START DATASET EXTRACT
(** * Skill factory: skill pipeline, completion client, batch orchestration

    A shallow embedding of the Python sources

    - [src/skills/base.py]          (module [base])
    - [src/skills/claude_client.py] (module [claude_client])
    - [src/skills/registry.py]      (module [registry])
    - [src/db/models.py], [src/db/connection.py] (modules [models], [connection])
    - [src/queue/tasks.py]          (module [tasks])
    - [src/api/main.py]             (module [main])

    together with the properties of the execution contract, of the fence
    handling of the completion client, of the retry policy and of the batch
    counters.  Python modules become Rocq modules of the same name, classes
    become records, and the collaborators the program does not implement
    itself (clock, pydantic, the json module, the completion provider, httpx,
    uuid) are the fields of the class [Runtime]. *)

From Stdlib Require Import ZArith QArith String Ascii List.
From stdpp Require Import base option list gmap strings pretty.

Open Scope string_scope.
Open Scope list_scope.
Open Scope Z_scope.

(** ** Python values and strings *)

(** The JSON-shaped values that travel through the program: inputs, outputs,
    webhook payloads.  [PyNone] is Python's [None]; a [dict] keeps its
    insertion order. *)
#[warnings="-register-all"]
Inductive pyval : Type :=
| PyNone
| PyBool (b : bool)
| PyInt (n : Z)
| PyStr (s : string)
| PyList (l : list pyval)
| PyDict (d : list (string * pyval)).

(** Truth value of an object in a Python condition ([if x:]). *)
Definition truthy (v : pyval) : bool :=
  match v with
  | PyNone => false
  | PyBool b => b
  | PyInt n => negb (Z.eqb n 0)
  | PyStr s => negb (String.eqb s EmptyString)
  | PyList l => match l with [] => false | _ => true end
  | PyDict d => match d with [] => false | _ => true end
  end.

Module pystr.

Definition newline : ascii := ascii_of_nat 10.
Definition backtick : ascii := ascii_of_nat 96.

(** The three-character fence marker. *)
Definition fence : string := String backtick (String backtick (String backtick EmptyString)).

(** [str.isspace] on one character, for the code points below 256. *)
Definition isspace (c : ascii) : bool :=
  let n := nat_of_ascii c in
  (((9 <=? n) && (n <=? 13)) || ((28 <=? n) && (n <=? 32))
   || (n =? 133) || (n =? 160))%nat.

Fixpoint lstrip (s : string) : string :=
  match s with
  | EmptyString => EmptyString
  | String c s' => if isspace c then lstrip s' else s
  end.

Fixpoint rstrip (s : string) : string :=
  match s with
  | EmptyString => EmptyString
  | String c s' =>
      match rstrip s' with
      | EmptyString => if isspace c then EmptyString else String c EmptyString
      | r => String c r
      end
  end.

(** [s.strip()] *)
Definition strip (s : string) : string := rstrip (lstrip s).

(** [s.startswith(p)] *)
Definition startswith (s p : string) : bool := String.prefix p s.

(** [s.split("\n")]: never empty, the empty string splits into one empty line. *)
Fixpoint split_lines (s : string) : list string :=
  match s with
  | EmptyString => [EmptyString]
  | String c s' =>
      if Ascii.eqb c newline then EmptyString :: split_lines s'
      else match split_lines s' with
           | [] => [String c EmptyString]
           | l :: ls => String c l :: ls
           end
  end.

(** ["\n".join(lines)] *)
Fixpoint join_lines (lines : list string) : string :=
  match lines with
  | [] => EmptyString
  | [l] => l
  | l :: ls => l +:+ String newline (join_lines ls)
  end.

(** One bound of a slice, clamped as Python does: a negative index counts
    from the end. *)
Definition slice_index {A} (l : list A) (i : Z) : nat :=
  let n := Z.of_nat (length l) in
  Z.to_nat (if i <? 0 then Z.max (i + n) 0 else Z.min i n).

(** [l[start:stop]] *)
Definition slice {A} (l : list A) (start stop : Z) : list A :=
  let a := slice_index l start in
  let b := slice_index l stop in
  take (b - a) (drop a l).

(** [int(x)] on a number with a fractional part: truncation toward zero. *)
Definition int (x : Q) : Z := Z.quot (Qnum x) (Z.pos (Qden x)).

(** [s[:n]]: the first [n] characters, all of [s] when it is shorter. *)
Fixpoint prefix_chars (n : N) (s : string) : string :=
  match s with
  | EmptyString => EmptyString
  | String c s' =>
      if (n =? 0)%N then EmptyString else String c (prefix_chars (N.pred n) s')
  end.
Module PaymentStatus.
Inductive t := PENDING | PROCESSING | COMPLETED | FAILED | REVERSED.
End PaymentStatus.

Module Invoice.
(** [lineItems] after [JSON.parse], its quantities being numbers; a
    property that is absent reads as [undefined] ([None]). *)
Record LineItems := { energy : option Q; gas : option Q; fuel : option Q }.

(** [lineItems] is [None] when [JSON.parse(invoice.lineItems)] or the
    property reads on its result throw. *)
Record t := {
  id : string;
  invoiceId : string;
  contractId : string;
  issuerId : string;
  counterpartyId : string;
  periodStart : Z;
  periodEnd : Z;
  lineItems : option LineItems;
  totalAmount : Q;
  status : InvoiceStatus.t;
  confidenceScore : option Q;
  matchedDeliveries : option (list string)
}.
End Invoice.

Module Delivery.
Record t := {
  deliveryId : string;
  contractId : string;
  timestamp : Z;
  quantity : Q
}.
End Delivery.

Module Dispute.
Record t := {
  disputeId : string;
  invoiceId : string;
  contractId : string;
  raisedById : string;
  receivedById : string;
  reasonCode : DisputeReason.t;
  description : string;
  status : DisputeStatus.t;
  slaDeadline : Z
}.

(** Modelled from the spec: the column default of [Dispute.status] in the
    Prisma schema, which the sources do not include.  The spec gives a
    dispute the status [OPEN] on creation; the other routes that create
    disputes pass [status: 'OPEN'] explicitly. *)
Definition status_default : DisputeStatus.t := DisputeStatus.OPEN.
End Dispute.

Module SettlementBatch.
Record t := {
  batchId : string;
  period : string;
  fxRate : Q;
  totalNetAmount : Q;
  status : SettlementStatus.t;
  smartContractTxId : option string;
  executedAt : option Z
}.
End SettlementBatch.

Module Payment.
Record t := {
  paymentId : string;
  payerId : string;
  payeeId : string;
  amount : Q;
  currency : string;
  valueDate : Z;
  bankReference : option string;
  status : PaymentStatus.t;
  settlementBatchId : option string
}.
End Payment.

Module AuditLog.
Record t := {
  action : string;
  entityType : string;
  entityId : string;
  newValues : string;
  timestamp : Z
}.
End AuditLog.

Module User.
Record t := { id : string; role : string }.
End User.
END DATASET EXTRACT
Write out exactly the lines above from the line with "handling of the" through the line with "Open Scope list_scope.", both of them included, and leave out all other lines.

### SOLUTION BELOW
    handling of the completion client, of the retry policy and of the batch
    counters.  Python modules become Rocq modules of the same name, classes
    become records, and the collaborators the program does not implement
    itself (clock, pydantic, the json module, the completion provider, httpx,
    uuid) are the fields of the class [Runtime]. *)

From Stdlib Require Import ZArith QArith String Ascii List.
From stdpp Require Import base option list gmap strings pretty.

Open Scope string_scope.
Open Scope list_scope.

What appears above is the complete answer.